## What the exercise asks
Pull each line containing "active" from the data.

## Entries supplied
Definition allowed (b : BotConf) (u : Update) (m : Handler ()) : Handler () := if chatAllowed b u then m else rejectChat u.
(** A write command: chat and control are checked first. *)
Definition controlled (b : BotConf) (u : Update) (m : Client → Handler ()) : Handler () :=
  allowed b u (match bot_control b with
               | Some c => if HasToken (Some c) then m c else reply u controlDisabledMsg
               | None => reply u controlDisabledMsg
               end).

Definition handleStart (b : BotConf) (u : Update) : Handler () := allowed b u (send u startText "Markdown" []).

Definition stats_map (snapshots : list (TrafficSnapshot * option TrafficQuotaSnapshot)) : gmap string TrafficSnapshot :=
  foldl (λ m s, <[s_RuleID s.1 := s.1]> m) ∅ snapshots.

Definition handleStatus (b : BotConf) (u : Update) : Handler () :=
  allowed b u (the_engine ≫= λ m,
    let rules := RunningRules m in
    let snapshots := fst <$> SnapshotAll m in
    let total (f : TrafficSnapshot → Z) := foldl (λ acc s, add64 acc (f s)) 0 snapshots in
    send u (String.concat newline ["*vmflow Status*"; ""; "Running: " +:+ FormatInt (Z.of_nat (length rules)) +:+ " rules";
              "Connections: " +:+ FormatInt (total s_Conns); "Upload: " +:+ formatBytes (total s_UploadBytes);
              "Download: " +:+ formatBytes (total s_DownloadBytes)]) "Markdown" []).

Fixpoint sendRuleMessages (chat : Z) (i : nat) (messages : list string) : Handler () :=
  match messages with
  | [] => mret ()
  | text :: messages =>
      if (telegramTextLimit <? String.length text)%nat then fail (ChunkTooLong (S i))
      else call (SendMessage chat 0 text "" []) ≫= λ _, sendRuleMessages chat (S i) messages
  end.

Definition handleRules (b : BotConf) (u : Update) : Handler () :=
  allowed b u (the_engine ≫= λ m,
    let rules := RunningRules m in
    let statsMap := stats_map (SnapshotAll m) in
    match rules, effective_chat u with
    | [], _ => send u "No running rules." "" []
    | _, None => fail NilMessage
    | _, Some chat => sendRuleMessages chat 0 (buildRuleMessages rules statsMap)
    end).

Definition botQuotaPeriodStr (period : QuotaPeriodSnapshot) (timezone : string) : string :=
  formatBytes (qs_UsedBytes period) +:+ " used / " +:+ ByteSize_String (qs_LimitBytes period) +:+ ", " +:+
  formatBytes (qs_RemainingBytes period) +:+ " remaining, resets " +:+
  reset_text (qs_ResetTime period) (match LoadLocation (TrimSpace timezone) with Some _ => TrimSpace timezone | None => "UTC" end) +:+ ", " +:+
  (if qs_Exhausted period then "exhausted" else "active").

Definition formatRuleDetail (rule : Rule) (snap : TrafficSnapshot * option TrafficQuotaSnapshot) : string :=
  let line (l : list string) := String.concat "" l +:+ newline in
  line ["*Rule Detail*"; newline] +:+
  line ["ID: `"; RuleID rule; "`"] +:+ line ["Name: "; Name rule] +:+ line ["Protocol: "; ToUpper (Proto rule)] +:+
  line ["Listen: "; ListenAddr rule; ":"; FormatInt (ListenPort rule)] +:+
  line ["Target: "; TargetAddr rule; ":"; FormatInt (TargetPort rule)] +:+
  line ["Speed Limit: "; speedLimitStr (SpeedLimit rule)] +:+ line ["Max Conns: "; maxConnStr (MaxConn rule)] +:+
  (match Bandwidth rule with
   | Some bw => line ["Rule Bandwidth: upload "; aggregateRateStr (UploadBytesPerSecond bw); ", download ";
                      aggregateRateStr (DownloadBytesPerSecond bw)]
   | None => ""
   end) +:+
  (match Rule.Quota rule with
   | Some q => line ["Traffic Quota: "; quotaConfigStr (Some q); " ("; q_timezone q; ")"]
   | None => ""
   end) +:+
  newline +:+ line ["*Traffic*"] +:+ line ["Upload: "; formatBytes (s_UploadBytes snap.1)] +:+
  line ["Download: "; formatBytes (s_DownloadBytes snap.1)] +:+ "Connections: " +:+ FormatInt (s_Conns snap.1) +:+
  (match Rule.Quota rule with
   | None => ""
   | Some q =>
       newline +:+ "Quota Status: " +:+ (match snap.2 with Some s => if qs_Blocked s then "blocked" else "active" | None => "active" end) +:+
       (match snap.2 with
        | None => newline +:+ "Quota Usage: unavailable"
        | Some s =>
            (match qs_Daily s with Some p => newline +:+ "Daily Quota: " +:+ botQuotaPeriodStr p (q_timezone q) | None => "" end) +:+
            (match qs_Monthly s with Some p => newline +:+ "Monthly Quota: " +:+ botQuotaPeriodStr p (q_timezone q) | None => "" end)
        end) +:+
       newline +:+ "Quota Rejected: " +:+ formatBytes (s_QuotaRejectedBytes snap.1)
   end).

Definition handleDetail (b : BotConf) (u : Update) : Handler () :=
  allowed b u (
    let ruleID := TrimSpace (u_Args u) in
    if bool_decide (ruleID = "") then reply u "Usage: /detail <rule_id>"
    else the_engine ≫= λ m,
      match List.find (λ r, bool_decide (RuleID r = ruleID)) (RunningRules m) with
      | None => reply u ("Rule not found: " +:+ ruleID)
      | Some found => send u (formatRuleDetail found (Snapshot ruleID m)) "Markdown" []
      end).

(** ** Write commands: they ask for a confirmation *)

Definition confirm_buttons (data cancel : string) : list (string * string) := [("✅ 确认", data); ("❌ 取消", cancel)].

Definition handleReload (b : BotConf) (u : Update) : Handler () :=
  controlled b u (λ _, send u "⚠️ 从磁盘重载配置?" "" (confirm_buttons "reload:confirm" "reload:cancel")).
Definition handleStop (b : BotConf) (u : Update) : Handler () :=
  controlled b u (λ _,
    let ruleID := TrimSpace (u_Args u) in
    if bool_decide (ruleID = "") then reply u "Usage: /stop <rule_id>"
    else send u ("⚠️ 停用规则 " +:+ ruleID +:+ "?(将写入配置)") "" (confirm_buttons (ruleSetCallbackData ruleID false) "rule:cancel")).
Definition handleStartRule (b : BotConf) (u : Update) : Handler () :=
  controlled b u (λ _,
    let ruleID := TrimSpace (u_Args u) in
    if bool_decide (ruleID = "") then reply u "Usage: /start_rule <rule_id>"
    else send u ("⚠️ 启用规则 " +:+ ruleID +:+ "?(将写入配置)") "" (confirm_buttons (ruleSetCallbackData ruleID true) "rule:cancel")).
Definition handleToggle (b : BotConf) (u : Update) : Handler () :=
  controlled b u (λ c,
    let ruleID := TrimSpace (u_Args u) in
    if bool_decide (ruleID = "") then reply u "Usage: /toggle <rule_id>"
    else control (ConfigRules c) ≫= λ cfg,
      match cfg with
      | Err e => reply u ("❌ 读取配置失败:" +:+ controlErrorMessage e)
      | Ok cfg =>
          match List.find (λ r, bool_decide (RuleID r = ruleID)) (cr_Rules cfg) with
          | None => reply u ("❌ 规则不存在:" +:+ ruleID)
          | Some r =>
              let targetEnabled := negb (Enabled r) in
              send u ("⚠️ " +:+ (if targetEnabled then "启用" else "停用") +:+ "规则 " +:+ ruleID +:+ "?(将写入配置)") ""
                (confirm_buttons (ruleSetCallbackData ruleID targetEnabled) "rule:cancel")
          end
      end).

(** ** Actions: the text they report *)

Definition applyEnabled (c : Client) (cfg : ConfigRulesResponse) (ruleID : string) (enabled : bool) : Handler string :=
  control (ClientApply c (cr_ETag cfg) {| cq_UDPMaxSessions := cr_UDPMaxSessions cfg; cq_Rules := cr_Rules cfg |}) ≫= λ r,
  mret (match r with
        | Err e => "❌ " +:+ (if enabled then "启用" else "停用") +:+ "失败:" +:+ controlErrorMessage e
        | Ok _ => "✅ 规则 " +:+ ruleID +:+ " " +:+ (if enabled then "已启用" else "已停用") +:+ "(已写入配置)"
        end).

Definition setRuleEnabledInConfig (c : Client) (cfg : ConfigRulesResponse) (index : nat) (enabled : bool) : Handler string :=
  match cr_Rules cfg !! index with
  | None => fail NilMessage                                  (* index out of range: not reached *)
  | Some r =>
      if bool_decide (Enabled r = enabled)
      then mret ("ℹ️ 规则 " +:+ RuleID r +:+ " 已是" +:+ (if enabled then "已启用" else "已停用") +:+ "状态")
      else applyEnabled c (set_rules (alter (with_enabled enabled) index (cr_Rules cfg)) cfg) (RuleID r) enabled
  end.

## Exercise result
  (if qs_Exhausted period then "exhausted" else "active").
       newline +:+ "Quota Status: " +:+ (match snap.2 with Some s => if qs_Blocked s then "blocked" else "active" | None => "active" end) +:+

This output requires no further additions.